[Records from a data collection]
-.-.-
(* ===== verification/Gf128.v ===== *)
(** * The field of 2^128 elements

    Blocks as numbers, and the field in which CMAC doubles and GHASH multiplies: polynomials over GF(2) modulo
    [x^128 + x^7 + x^2 + x + 1]. CMAC reads a block with the coefficient of [x^0] in its last bit, GHASH with the bits
    in the other order. *)
From Stdlib Require Import ZArith Lia Bool.
From stdpp Require Import base option list numbers.
From S2P Require Import Prelude Arc4 Words Aes Modes.
Local Open Scope Z_scope.

(** ** Definitions *)

(** A list of bytes as a number, highest byte first. *)
Definition be_num (l : list Z) : Z := fold_left (fun v b => 256 * v + b) l 0.

(** Multiplication by [x] modulo [x^128 + x^7 + x^2 + x + 1]. *)
Definition mulx (v : Z) : Z := Z.lxor ((2 * v) mod 2 ^ 128) (if 2 ^ 127 <=? v then 0x87 else 0).

(** The sum of [x^i b] over the coefficients [i < n] of [a]. *)
Fixpoint pmul (n : nat) (a b : Z) : Z :=
  match n with O => 0 | S n => Z.lxor (if Z.odd a then b else 0) (pmul n (a / 2) (mulx b)) end.

(** The low [n] bits, in the other order. *)
Fixpoint rev_bits (n : nat) (v : Z) : Z :=
  match n with O => 0 | S n => (if Z.odd v then 2 ^ Z.of_nat n else 0) + rev_bits n (v / 2) end.

(** The [n] bytes of a number. *)
Fixpoint num_bytes (n : nat) (v : Z) : list Z :=
  match n with O => [] | S n => num_bytes n (v / 256) ++ [v mod 256] end.

(** A block as GHASH reads it, and the product of two. *)
Definition poly (s : list Z) : Z := rev_bits 128 (be_num s).
Definition gmul (x y : list Z) : list Z := num_bytes 16 (rev_bits 128 (pmul 128 (poly x) (poly y))).

(** ** Lemmas: numbers *)

Lemma be_fold l : forall v, fold_left (fun v b => 256 * v + b) l v = v * 256 ^ zlen l + be_num l.
Proof.
  unfold be_num. induction l as [|b l IH]; intros v; [change (zlen []) with 0; cbn; lia|].
  cbn [fold_left]. rewrite IH, (IH (256 * 0 + b)), zlen_cons. pose proof (zlen_nonneg l). rewrite Z.pow_add_r by lia. lia.
Qed.

Lemma be_num_cons b l : be_num (b :: l) = b * 256 ^ zlen l + be_num l.
Proof. unfold be_num. cbn [fold_left]. rewrite be_fold. unfold be_num. lia. Qed.

Lemma be_num_snoc l b : be_num (l ++ [b]) = 256 * be_num l + b.
Proof. unfold be_num. rewrite fold_left_app. done. Qed.

Lemma be_num_range l : bytes l -> 0 <= be_num l < 256 ^ zlen l.
Proof.
  induction l as [|b l IH]; intros Hb; [change (zlen []) with 0; cbn; lia|]. apply Forall_cons_1 in Hb as [Hb Hl].
  rewrite be_num_cons, zlen_cons. pose proof (zlen_nonneg l). rewrite Z.pow_add_r by lia. specialize (IH Hl).
  unfold is_byte in Hb. nia.
Qed.

Lemma be_num_app a b : be_num (a ++ b) = be_num a * 256 ^ zlen b + be_num b.
Proof. unfold be_num. rewrite fold_left_app. apply be_fold. Qed.

Lemma num_be l : bytes l -> num_bytes (length l) (be_num l) = l.
Proof.
  induction l as [|b l IH] using rev_ind; intros Hb; [done|]. apply Forall_app in Hb as [Hl Hb]. apply Forall_cons_1 in Hb as [Hb _].
  rewrite length_app, Nat.add_comm. cbn [length Nat.add num_bytes]. rewrite be_num_snoc. unfold is_byte in Hb.
  replace ((256 * be_num l + b) / 256) with (be_num l) by (Z.div_mod_to_equations; lia).
  replace ((256 * be_num l + b) mod 256) with b by (Z.div_mod_to_equations; lia). rewrite IH by done. done.
Qed.

Lemma num_bytes_ok n : forall v, bytes (num_bytes n v) /\ length (num_bytes n v) = n.
Proof.
  induction n as [|n IH]; intros v; [split; [apply List.Forall_nil | done]|]. cbn [num_bytes]. destruct (IH (v / 256)) as [B Ln]. split.
  - apply Forall_app. split; [done|]. apply List.Forall_cons; [|apply List.Forall_nil]. apply Z.mod_pos_bound. lia.
  - rewrite length_app, Ln. cbn. lia.
Qed.

Lemma be_num_inj a b : bytes a -> bytes b -> length a = length b -> be_num a = be_num b -> a = b.
Proof. intros Ha Hb Hl H. rewrite <- (num_be a Ha), <- (num_be b Hb), Hl, H. done. Qed.

Lemma be_num_blk s : blk s -> 0 <= be_num s < 2 ^ 128.
Proof. intros H. pose proof (be_num_range s (proj1 H)) as R. rewrite (blk_zlen s H) in R. exact R. Qed.

Lemma be_num_W a b c d : be_num [a; b; c; d] = W a b c d.
Proof. unfold be_num, W, word_of. cbn [fold_left]. lia. Qed.

(** Two digits. *)
Lemma lxor_digits h h' b b' : is_byte b -> is_byte b' -> Z.lxor (256 * h + b) (256 * h' + b') = 256 * Z.lxor h h' + Z.lxor b b'.
Proof.
  intros Hb Hb'. pose proof (lxor_byte b b' Hb Hb') as Hx. unfold is_byte in *.
  assert (E : forall h b, 0 <= b < 256 -> 256 * h + b = b .| Z.shiftl h 8).
  { intros. rewrite (lor_shiftl_add _ _ 8) by (change (2 ^ 8) with 256; lia). lia. }
  rewrite !E by done. apply Z.bits_inj'. intros n Hn. rewrite Z.lxor_spec, !Z.lor_spec, !Z.shiftl_spec, !Z.lxor_spec by done.
  destruct (Z.ltb_spec n 8).
  - rewrite !(Z.testbit_neg_r _ (n - 8)) by lia. rewrite !orb_false_r. done.
  - rewrite (byte_testbit_above b), (byte_testbit_above b') by done. done.
Qed.

Lemma be_num_xor a : forall b, bytes a -> bytes b -> length a = length b -> be_num (xor_bytes a b) = Z.lxor (be_num a) (be_num b).
Proof.
  induction a as [|x a IH] using rev_ind; intros b Ha Hb Hl; [destruct b; [done | discriminate]|].
  destruct b as [|y b _] using rev_ind; [rewrite length_app in Hl; cbn in Hl; lia|].
  apply Forall_app in Ha as [Ha Hx]. apply Forall_app in Hb as [Hb Hy]. apply Forall_cons_1 in Hx as [Hx _]. apply Forall_cons_1 in Hy as [Hy _].
  rewrite !length_app in Hl. cbn [length] in Hl. rewrite xor_bytes_app by lia.
  change (xor_bytes [x] [y]) with [Z.lxor x y]. rewrite !be_num_snoc, lxor_digits, IH by (done || lia). done.
Qed.

(** ** Lemmas: bits *)

Lemma rev_bits_spec n : forall v, 0 <= rev_bits n v < 2 ^ Z.of_nat n /\
  forall i, 0 <= i < Z.of_nat n -> Z.testbit (rev_bits n v) i = Z.testbit v (Z.of_nat n - 1 - i).
Proof.
  induction n as [|n IH]; intros v; [split; [done | lia]|]. destruct (IH (v / 2)) as [R B].
  cbn [rev_bits]. set (k := Z.of_nat n) in *. replace (Z.of_nat (S n)) with (k + 1) by lia.
  assert (E : (if Z.odd v then 2 ^ k else 0) = (if Z.odd v then 1 else 0) * 2 ^ k) by (destruct (Z.odd v); lia).
  rewrite E, Z.add_comm, <- lor_shiftl_add by lia. split.
  - rewrite lor_shiftl_add by lia. rewrite Z.pow_add_r by lia. destruct (Z.odd v); lia.
  - intros i Hi. rewrite Z.lor_spec, Z.shiftl_spec by lia. destruct (Z.eq_dec i k) as [->|Hne].
    + rewrite Z.sub_diag, (testbit_above k) by lia. replace (k + 1 - 1 - k) with 0 by lia. rewrite (Z.bit0_odd v). destruct (Z.odd v); done.
    + rewrite (Z.testbit_neg_r _ (i - k)), orb_false_r, B by lia. change 2 with (2 ^ 1). rewrite Z.div_pow2_bits by lia. f_equal. lia.
Qed.

(** Numbers below [2^128] with the same bits. *)
Lemma bits_128 a b : 0 <= a < 2 ^ 128 -> 0 <= b < 2 ^ 128 ->
  (forall i, 0 <= i < 128 -> Z.testbit a i = Z.testbit b i) -> a = b.
Proof.
  intros Ha Hb H. apply Z.bits_inj'. intros i Hi. destruct (Z.ltb_spec i 128); [apply H; lia|].
  rewrite !(testbit_above 128) by lia. done.
Qed.

Lemma rev_128 v : 0 <= rev_bits 128 v < 2 ^ 128 /\ forall i, 0 <= i < 128 -> Z.testbit (rev_bits 128 v) i = Z.testbit v (127 - i).
Proof.
  destruct (rev_bits_spec 128 v) as [R B]. split; [exact R|]. intros i Hi. rewrite B by (change (Z.of_nat 128) with 128; lia).
  f_equal.
Qed.

Lemma rev_rev v : 0 <= v < 2 ^ 128 -> rev_bits 128 (rev_bits 128 v) = v.
Proof.
  intros Hv. apply bits_128; [apply rev_128 | done |]. intros i Hi. rewrite (proj2 (rev_128 _)), (proj2 (rev_128 _)) by lia. f_equal. lia.
Qed.

Lemma rev_lxor a b : rev_bits 128 (Z.lxor a b) = Z.lxor (rev_bits 128 a) (rev_bits 128 b).
Proof.
  apply bits_128; [apply rev_128 | apply (lxor_below 128); [lia | apply rev_128 | apply rev_128] |]. intros i Hi.
  rewrite Z.lxor_spec, !(proj2 (rev_128 _)), Z.lxor_spec by lia. done.
Qed.

Lemma mulx_bit v i : 0 <= v < 2 ^ 128 -> 0 <= i < 128 ->
  Z.testbit (mulx v) i = xorb (if i =? 0 then false else Z.testbit v (i - 1)) (Z.testbit v 127 && Z.testbit 0x87 i).
Proof.
  intros Hv Hi. unfold mulx. rewrite Z.lxor_spec, Z.mod_pow2_bits_low by lia. f_equal.
  - destruct (Z.eqb_spec i 0) as [->|Hne]; [apply Z.testbit_even_0|].
    replace i with (Z.succ (i - 1)) by lia. rewrite Z.testbit_even_succ by lia. f_equal. lia.
  - assert (E : Z.testbit v 127 = (2 ^ 127 <=? v)).
    { rewrite Z.testbit_eqb by lia. destruct (Z.leb_spec (2 ^ 127) v) as [H|H].
      - replace (v / 2 ^ 127) with 1; [done|]. apply (Z.div_unique _ _ _ (v - 2 ^ 127)); [left; change (2 ^ 128) with (2 * 2 ^ 127) in Hv; lia | lia].
      - rewrite Z.div_small by lia. done. }
    rewrite E. destruct (2 ^ 127 <=? v); [done|]. rewrite Z.bits_0. done.
Qed.

Lemma mulx_range v : 0 <= v < 2 ^ 128 -> 0 <= mulx v < 2 ^ 128.
Proof.
  intros Hv. unfold mulx. apply (lxor_below 128); [lia | apply Z.mod_pos_bound; lia|].
  destruct (2 ^ 127 <=? v); [|lia]. change (2 ^ 128) with 340282366920938463463374607431768211456. lia.
Qed.

(** Multiplication by [x], on the bits in the other order: to the right, with [0xe1] at the top. *)
Lemma mulx_reversed v : 0 <= v < 2 ^ 128 ->
  rev_bits 128 (Z.lxor (v / 2) (if Z.odd v then 0xe1 * 2 ^ 120 else 0)) = mulx (rev_bits 128 v).
Proof.
  intros Hv. apply bits_128; [apply rev_128 | apply mulx_range, rev_128 |]. intros i Hi.
  rewrite mulx_bit by (lia || apply rev_128). rewrite !(proj2 (rev_128 _)), Z.lxor_spec by lia.
  replace (Z.testbit (v / 2) (127 - i)) with (if i =? 0 then false else Z.testbit (rev_bits 128 v) (i - 1)).
  2: { change 2 with (2 ^ 1) at 1. rewrite Z.div_pow2_bits by lia. destruct (Z.eqb_spec i 0) as [->|Hne].
       - rewrite (testbit_above 128) by lia. done.
       - rewrite (proj2 (rev_128 _)) by lia. f_equal. lia. }
  f_equal. rewrite (proj2 (rev_128 v)) by lia. change (127 - 127) with 0. rewrite Z.bit0_odd. destruct (Z.odd v); [|rewrite Z.bits_0; done]. cbn [andb].
  destruct (Z.ltb_spec i 8) as [H8|H8].
  - assert (i = 0 \/ i = 1 \/ i = 2 \/ i = 3 \/ i = 4 \/ i = 5 \/ i = 6 \/ i = 7) as Hc by lia.
    destruct Hc as [->|[->|[->|[->|[->|[->|[->| ->]]]]]]]; vm_compute; reflexivity.
  - rewrite (byte_testbit_above 0x87) by (unfold is_byte; lia). rewrite Z.mul_pow2_bits by lia. apply Z.testbit_neg_r. lia.
Qed.

(** ** Lemmas: the product *)

Lemma pmul_range n : forall a b, 0 <= b < 2 ^ 128 -> 0 <= pmul n a b < 2 ^ 128.
Proof.
  induction n as [|n IH]; intros a b Hb; [cbn; lia|]. cbn [pmul].
  apply (lxor_below 128); [lia | destruct (Z.odd a); [done | lia] | apply IH, mulx_range, Hb].
Qed.

Lemma poly_range s : 0 <= poly s < 2 ^ 128.
Proof. apply rev_128. Qed.

Lemma poly_xor a b : blk a -> blk b -> poly (xor_bytes a b) = Z.lxor (poly a) (poly b).
Proof. intros [Ba La] [Bb Lb]. unfold poly. rewrite be_num_xor by (done || congruence). apply rev_lxor. Qed.

(** A block is determined by its polynomial. *)
Lemma poly_block s v : blk s -> poly s = v -> s = num_bytes 16 (rev_bits 128 v).
Proof.
  intros Hs <-. unfold poly. rewrite rev_rev by (apply be_num_blk, Hs). rewrite <- (proj2 Hs). symmetry. apply num_be, Hs.
Qed.

Lemma gmul_blk x y : blk (gmul x y).
Proof. unfold gmul, blk. apply num_bytes_ok. Qed.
-.-.-
▶ [WORK REQUEST]:
An exact copy of the lines from the one containing "induction n as [|n IH]; intros a" through the end of the data above is the whole answer.

▶ [THE ANSWER]:
  induction n as [|n IH]; intros a b Hb; [cbn; lia|]. cbn [pmul].
  apply (lxor_below 128); [lia | destruct (Z.odd a); [done | lia] | apply IH, mulx_range, Hb].
Qed.

Lemma poly_range s : 0 <= poly s < 2 ^ 128.
Proof. apply rev_128. Qed.

Lemma poly_xor a b : blk a -> blk b -> poly (xor_bytes a b) = Z.lxor (poly a) (poly b).
Proof. intros [Ba La] [Bb Lb]. unfold poly. rewrite be_num_xor by (done || congruence). apply rev_lxor. Qed.

(** A block is determined by its polynomial. *)
Lemma poly_block s v : blk s -> poly s = v -> s = num_bytes 16 (rev_bits 128 v).
Proof.
  intros Hs <-. unfold poly. rewrite rev_rev by (apply be_num_blk, Hs). rewrite <- (proj2 Hs). symmetry. apply num_be, Hs.
Qed.

Lemma gmul_blk x y : blk (gmul x y).
Proof. unfold gmul, blk. apply num_bytes_ok. Qed.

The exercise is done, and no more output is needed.